Definition no_signal : string :=
  first_icon "network-wireless-signal-none-symbolic" ["network-offline-symbolic"; "network-error-symbolic"].
(** The two texts of a daemon that answers: without peers, and with some. *)
Definition reached (st : list (string * json)) (tail : string) (tip : option string) :
    result (string * option string * string) :=
  up ← jindex "peers_up" (JObj st) ≫= as_int;
  if up =? 0 then
    Ok (span "away" "●  connecting - no Yggdrasil peers yet" +:+ tail, tip,
        first_icon "network-wireless-signal-weak-symbolic" ["network-wireless-signal-ok-symbolic"; "network-idle-symbolic"])
  else
    address ← fmt "address" st;
    total ← fmt "peers_total" st;
    Ok (span "online" "●  online" +:+ "  -  " +:+ address +:+ "  ·  " +:+ "peers " +:+ str_of_int up +:+ "/" +:+ total
        +:+ tail, tip,
        first_icon "network-wireless-signal-excellent-symbolic" ["applications-internet"]).
(** The label, tooltip and icon of the route. *)
Definition route_of (tunnel st : option (list (string * json))) : result (string * option string * string) :=
  match tunnel with
  | Some t =>
    up ← holds "up" t;
    host ← escaped "host" t;
    tip ← _tunnel_tooltip t;
    if negb up then Ok (span "danger" "●  tunnel down" +:+ "  -  " +:+ host +:+ " · reconnecting…", Some tip, no_signal)
    else
      match nonempty st with
      | None => Ok (span "away" "●  remote daemon unreachable" +:+ "  -  tunnel " +:+ host, Some tip, no_signal)
      | Some st => reached st ("  ·  ↗ " +:+ host) (Some tip)
      end
  | None =>
    match nonempty st with
    | None => Ok (span "danger" "●  offline - daemon not reachable", None, no_signal)
    | Some st => reached st "" None
    end
  end.
Definition refresh_route (screen node pubkey : string) (tunnel st : option (list (string * json))) : SV unit :=
  '(text, tip, icon) ← lift (route_of tunnel st);
  _ ← modify (set_route text tip icon);
  refresh_self_id screen node pubkey.

(** [poll_status], but for its flag, which is the window's ([Workers.poll_status]):
    its worker, and what [done] shows. *)
Definition PM (A : Type) : Type := M (dsup * os * status_view) A.
Definition pm_sup {A} (m : SM A) : PM A := λ '(s, v), let '(r, s) := m s in (r, (s, v)).
Definition pm_view {A} (m : SV A) : PM A := λ '(s, v), let '(r, v) := m v in (r, (s, v)).
Definition status_worker : SM (bool * option (list (string * json))) :=
  running ← Sup.is_running; st ← Sup.status; mret (running, st).
Definition status_done (screen node pubkey : string) (r : bool * option (list (string * json))) : PM unit :=
  tunnel ← try_with is_exception (pm_sup Sup.tunnel_state) (λ _, mret None);
  _ ← pm_view (refresh_info tunnel r.2);
  tunnel ← pm_sup Sup.tunnel_state;
  pm_view (refresh_route screen node pubkey tunnel r.2).
End Status.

### Exercise details
For this exercise, please output exactly the lines above starting at the line with "if up =? 0 then" and ending at the line with "refresh_self_id screen node pubkey.", ends included.

### Reply to the exercise
  if up =? 0 then
    Ok (span "away" "●  connecting - no Yggdrasil peers yet" +:+ tail, tip,
        first_icon "network-wireless-signal-weak-symbolic" ["network-wireless-signal-ok-symbolic"; "network-idle-symbolic"])
  else
    address ← fmt "address" st;
    total ← fmt "peers_total" st;
    Ok (span "online" "●  online" +:+ "  -  " +:+ address +:+ "  ·  " +:+ "peers " +:+ str_of_int up +:+ "/" +:+ total
        +:+ tail, tip,
        first_icon "network-wireless-signal-excellent-symbolic" ["applications-internet"]).
(** The label, tooltip and icon of the route. *)
Definition route_of (tunnel st : option (list (string * json))) : result (string * option string * string) :=
  match tunnel with
  | Some t =>
    up ← holds "up" t;
    host ← escaped "host" t;
    tip ← _tunnel_tooltip t;
    if negb up then Ok (span "danger" "●  tunnel down" +:+ "  -  " +:+ host +:+ " · reconnecting…", Some tip, no_signal)
    else
      match nonempty st with
      | None => Ok (span "away" "●  remote daemon unreachable" +:+ "  -  tunnel " +:+ host, Some tip, no_signal)
      | Some st => reached st ("  ·  ↗ " +:+ host) (Some tip)
      end
  | None =>
    match nonempty st with
    | None => Ok (span "danger" "●  offline - daemon not reachable", None, no_signal)
    | Some st => reached st "" None
    end
  end.
Definition refresh_route (screen node pubkey : string) (tunnel st : option (list (string * json))) : SV unit :=
  '(text, tip, icon) ← lift (route_of tunnel st);
  _ ← modify (set_route text tip icon);
  refresh_self_id screen node pubkey.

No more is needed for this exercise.